(* ===== verification/SyscallProps.v ===== *)
(** * Properties of system calls

    How the results and errors of the kernel reach the user process. *)

From S2P Require Import Prelude Kstate Sched Kmutex Machine Proc Vmstate Pframe Mmobj Vmmap Vnode Namev Vfs.
From S2P Require Import VmSys Pageout Syscall ProcProps VmmapProps FsExample VmExample.
Local Open Scope Z_scope.

(** Whatever runs while the routine is switched out, when it returns its
    result and state satisfy [Q]. *)
Inductive delivers {S A} (Q : A → S → Prop) : outcome S A → Prop :=
| delivers_ret a s : Q a s → delivers Q (Ret a s)
| delivers_panic w : delivers Q (Panic w)
| delivers_idle : delivers Q Idle
| delivers_yield s k : (∀ s', delivers Q (k s')) → delivers Q (Yield s k).

Lemma delivers_obind {S A B} (P : A → S → Prop) (Q : B → S → Prop) (f : A → M S B) o :
  delivers P o → (∀ a s, P a s → delivers Q (f a s)) → delivers Q (obind f o).
Proof. intros Ho Hf. induction Ho; simpl; [auto|constructor..]; auto. Qed.

Lemma delivers_any {S A} (o : outcome S A) : delivers (λ _ _, True) o.
Proof. induction o; constructor; auto. Qed.

Lemma delivers_mono {S A} (P Q : A → S → Prop) o : delivers P o → (∀ a s, P a s → Q a s) → delivers Q o.
Proof. intros Ho Hpq. induction Ho; constructor; auto. Qed.

Lemma delivers_bind {S A B} (Q : B → S → Prop) (m : M S A) (f : A → M S B) s :
  (∀ a s', delivers Q (f a s')) → delivers Q ((m ≫= f) s).
Proof. intros Hf. rewrite bind_unfold. eapply delivers_obind; [apply delivers_any|auto]. Qed.

Lemma delivers_bind_post {S A B} (P : A → S → Prop) (Q : B → S → Prop) (m : M S A) (f : A → M S B) s :
  delivers P (m s) → (∀ a s', P a s' → delivers Q (f a s')) → delivers Q ((m ≫= f) s).
Proof. intros Hm Hf. rewrite bind_unfold. by eapply delivers_obind. Qed.

Section syscalls.
Context {VE : VmEnv} {FE : VfsEnv} {MA : Machine} {ER : Errno} {OB : Objects} {NE : NameEnv} {FT : FileTable}
  {ME : MapEnv} {PE : ProcEnv} {FO : ForkEnv}.
Context {U1 : UserStruct argstr_t} {U2 : UserStruct read_args_t} {U3 : UserStruct write_args_t}
  {U4 : UserStruct getdents_args_t} {U5 : UserStruct dup2_args_t} {U6 : UserStruct mkdir_args_t}
  {U7 : UserStruct link_args_t} {U8 : UserStruct rename_args_t} {U9 : UserStruct lseek_args_t}
  {U10 : UserStruct open_args_t} {U11 : UserStruct munmap_args_t} {U12 : UserStruct mmap_args_t}
  {U13 : UserStruct waitpid_args_t} {U14 : UserStruct stat_args_t} {U15 : UserStruct execve_args_t}
  {U16 : UserStruct mount_args_t}.
Context {SE : SysEnv} (fuel : nat).

(** [kt_errno] of the current thread. *)
Definition errno_of (s : vst) : option Z :=
  t ← curthr (v_k s); kt_errno <$> threads (v_k s) !! t.

(** Success, or [-1] with an error number. *)
Definition result_ok (r : Z) (s : vst) : Prop := 0 <= r ∨ r = -1 ∧ ∃ e, errno_of s = Some e ∧ 0 < e.

Lemma fail_ok e s : 0 < e → delivers result_ok (fail e s).
Proof.
  intros He. unfold fail, set_errno, lift. rewrite bind_unfold. unfold cur_thread, upd_thread. msimpl.
  destruct (curthr (v_k s)) as [t|] eqn:Ht; cbn [obind olift]; [|constructor].
  destruct (threads (v_k s) !! t) as [th|] eqn:Hth; cbn [obind olift]; [|constructor].
  constructor. right. split; [done|]. exists e. split; [|done]. unfold errno_of. simpl. rewrite Ht. simpl.
  by rewrite lookup_insert_eq.
Qed.

Lemma ret_ok r s : 0 <= r → delivers result_ok ((mret r : V Z) s).
Proof. intros Hr. constructor. by left. Qed.

Lemma check_err_ok err s : delivers result_ok (check_err err s).
Proof. unfold check_err. destruct (Z.ltb_spec err 0); [apply fail_ok|apply ret_ok]; lia. Qed.

Lemma errno_in e : e ∈ errnos → 0 < e.
Proof. intros He. pose proof errno_pos as Hp. rewrite Forall_forall in Hp. by apply Hp. Qed.

Lemma fail_errno_ok e s : e ∈ errnos → delivers result_ok (fail e s).
Proof. intros He. by apply fail_ok, errno_in. Qed.

Lemma write_ok map va buf n s : delivers (λ r _, r = 0) (vmmap_write mm_ops map va buf n s).
Proof.
  unfold vmmap_write. case_match; [|case_match; [|by constructor]];
    repeat (apply delivers_bind; intros; try case_match); by constructor.
Qed.

Lemma copy_to_user_ok ua kb n s : delivers (λ r _, r = 0 ∨ r = - EFAULT) (copy_to_user ua kb n s).
Proof.
  unfold copy_to_user. do 2 (apply delivers_bind; intros). case_match; [constructor; by right|].
  apply delivers_bind; intros. eapply delivers_mono; [apply write_ok|]. auto.
Qed.

Lemma uname_ok arg l : ∀ s, delivers result_ok (uname_each arg l s).
Proof.
  induction l as [|[off str] l IH]; intros s; [by apply ret_ok|]. cbn [uname_each].
  eapply delivers_bind_post; [apply copy_to_user_ok|]. intros r s' [->| ->]; [apply IH|].
  assert (0 < EFAULT) by (apply errno_in; unfold errnos; set_solver).
  destruct (Z.eqb_spec (- EFAULT) 0); [lia|]. apply fail_ok. lia.
Qed.

(** An unimplemented call is an error. *)
Lemma unimplemented_ok s :
  delivers result_ok ((ret ← mret (- EINVAL); if negb (ret =? 0) then fail (- ret) else mret 0) s).
Proof.
  assert (0 < EINVAL) by (apply errno_in; unfold errnos; set_solver). erewrite bind_step by reflexivity.
  destruct (Z.eqb_spec (- EINVAL) 0); [lia|]. apply fail_ok. lia.
Qed.

(** Walks through the calls up to the ends of the paths. *)
Ltac paths :=
  repeat first
    [ apply check_err_ok
    | apply unimplemented_ok
    | apply fail_errno_ok; unfold errnos; set_solver
    | apply fail_ok; lia
    | apply ret_ok; lia
    | constructor
    | apply delivers_bind; intros
    | match goal with |- delivers _ ((match ?x with _ => _ end) _) => destruct x eqn:? end ].

(** The calls that follow the convention.  Left out are those that return
    addresses, the identifier of the process or the error number itself, those
    whose results come from a file system or a pipe unchecked, [execve] and
    [halt]. *)
Definition conventional (o : option syscall) : bool :=
  match o with
  | Some (SYS_mmap | SYS_brk | SYS_getpid | SYS_errno | SYS_getdents | SYS_stat | SYS_pipe | SYS_execve | SYS_halt) => false
  | _ => true
  end.

(** C9. The convention of system calls.  On every path through the dispatcher
    and the functions it calls, whatever other threads do while the caller is
    switched out, such a call returns a result that is not negative, or
    returns [-1] with a positive error number in [kt_errno] of the calling
    thread. *)
Theorem syscall_convention sysnum args regs s :
  conventional (sysnum_of sysnum) = true → delivers result_ok (syscall_dispatch fuel sysnum args regs s).
Proof.
  intros Hc. unfold syscall_dispatch. destruct (sysnum_of sysnum) as [[]|]; try discriminate Hc; clear Hc.
  all: try by (unfold sys_waitpid, sys_fork, sys_munmap, sys_open, sys_close, sys_read, sys_write, sys_dup, sys_dup2,
    sys_mkdir, sys_rmdir, sys_unlink, sys_link, sys_rename, sys_chdir, sys_lseek, sys_debug, sys_kshell, sys_mount, sys_umount, with_args, with_str;
    paths).
  apply uname_ok.
Qed.
End syscalls.

(** ** System calls of the example process *)
Module SysEx.
#[local] Existing Instance VmmapEx.env.
#[local] Existing Instance VmmapEx.quiet.
#[local] Existing Instance some_errno.
#[local] Existing Instance FsEx.vfs_env.
#[local] Existing Instance FsEx.names.
#[local] Existing Instance FsEx.file_table.
#[local] Existing Instance VmEx.maps.
#[local] Existing Instance VmEx.table.
#[local] Existing Instance VmEx.fork_env.
#[local] Existing Instance ProcEx.env8.

(** Structures are words, least significant byte first. *)
Definition word (l : list Z) (i : nat) : Z :=
  let b j := default 0 (l !! (4 * i + j)%nat) in b 0%nat + 256 * b 1%nat + 65536 * b 2%nat + 16777216 * b 3%nat.
Definition str (l : list Z) (i : nat) : argstr_t := Argstr (word l i) (word l (i + 1)).
Definition vec (l : list Z) (i : nat) : argvec_t := Argvec (word l i) (word l (i + 1)).

#[local] Instance u1 : UserStruct argstr_t := {| sizeof := 8; of_bytes := λ l, str l 0 |}.
#[local] Instance u2 : UserStruct read_args_t := {| sizeof := 12; of_bytes := λ l, ReadArgs (word l 0) (word l 1) (word l 2) |}.
#[local] Instance u3 : UserStruct write_args_t := {| sizeof := 12; of_bytes := λ l, WriteArgs (word l 0) (word l 1) (word l 2) |}.
#[local] Instance u4 : UserStruct getdents_args_t :=
  {| sizeof := 12; of_bytes := λ l, GetdentsArgs (word l 0) (word l 1) (word l 2) |}.
#[local] Instance u5 : UserStruct dup2_args_t := {| sizeof := 8; of_bytes := λ l, Dup2Args (word l 0) (word l 1) |}.
#[local] Instance u6 : UserStruct mkdir_args_t := {| sizeof := 8; of_bytes := λ l, MkdirArgs (str l 0) |}.
#[local] Instance u7 : UserStruct link_args_t := {| sizeof := 16; of_bytes := λ l, LinkArgs (str l 0) (str l 2) |}.
#[local] Instance u8 : UserStruct rename_args_t := {| sizeof := 16; of_bytes := λ l, RenameArgs (str l 0) (str l 2) |}.
#[local] Instance u9 : UserStruct lseek_args_t :=
  {| sizeof := 12; of_bytes := λ l, LseekArgs (word l 0) (word l 1) (word l 2) |}.
#[local] Instance u10 : UserStruct open_args_t := {| sizeof := 12; of_bytes := λ l, OpenArgs (str l 0) (word l 2) |}.
#[local] Instance u11 : UserStruct munmap_args_t := {| sizeof := 8; of_bytes := λ l, MunmapArgs (word l 0) (word l 1) |}.
#[local] Instance u12 : UserStruct mmap_args_t :=
  {| sizeof := 24; of_bytes := λ l, MmapArgs (word l 0) (word l 1) (word l 2) (word l 3) (word l 4) (word l 5) |}.
#[local] Instance u13 : UserStruct waitpid_args_t :=
  {| sizeof := 12; of_bytes := λ l, WaitpidArgs (word l 0) (word l 1) (word l 2) |}.
#[local] Instance u14 : UserStruct stat_args_t := {| sizeof := 12; of_bytes := λ l, StatArgs (str l 0) (word l 2) |}.
#[local] Instance u15 : UserStruct execve_args_t :=
  {| sizeof := 24; of_bytes := λ l, ExecveArgs (str l 0) (vec l 2) (vec l 4) |}.

#[local] Instance u16 : UserStruct mount_args_t := {| sizeof := 24; of_bytes := λ l, MountArgs (str l 0) (str l 2) (str l 4) |}.

#[local] Instance sys_env : SysEnv := {|
  sysnum_of := λ n, match n with 1 => Some SYS_close | 2 => Some SYS_dup | _ => None end;
  MAP_FAILED := -1; r_edx := 40; user_access := λ a n s, Ret (mem_read a n s) s;
  local_dirent := 131072; local_stat := 135168; sizeof_stat := 64;
  argstrs_of := λ l, (λ i, str l (2 * i)) <$> seq 0 (length l / 8);
  do_pipe := mret (- EINVAL, (0, 0)); do_execve := λ _ _ _ _, mret (- ENOENT);
  kshell_create := λ _, mret None; kshell_execute_next := λ _, mret 0;
  uts_sysname := 0; uts_release := 64; uts_version := 128; uts_nodename := 192; uts_machine := 256;
  version_string := EmptyString |}.

(** Closing descriptor 9, of which there are only four, fails with EBADF. *)
Lemma syscall_convention_witness :
  delivers result_ok (syscall_dispatch 10 1 9 0 VmEx.forking) ∧
  ∃ s', syscall_dispatch 10 1 9 0 VmEx.forking = Ret (-1) s' ∧ errno_of s' = Some EBADF.
Proof.
  split; [apply (syscall_convention 10 1 9 0 VmEx.forking); reflexivity|]. eexists. split; reflexivity.
Defined.
End SysEx.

* _DESCRIPTION OF THE TASK_
Above are some lines. Repeat exactly, and only, those from the line that has "λ l, GetdentsArgs" through the line that has "#[local] Instance u6".

* _WRITTEN ANSWER_
  {| sizeof := 12; of_bytes := λ l, GetdentsArgs (word l 0) (word l 1) (word l 2) |}.
#[local] Instance u5 : UserStruct dup2_args_t := {| sizeof := 8; of_bytes := λ l, Dup2Args (word l 0) (word l 1) |}.
#[local] Instance u6 : UserStruct mkdir_args_t := {| sizeof := 8; of_bytes := λ l, MkdirArgs (str l 0) |}.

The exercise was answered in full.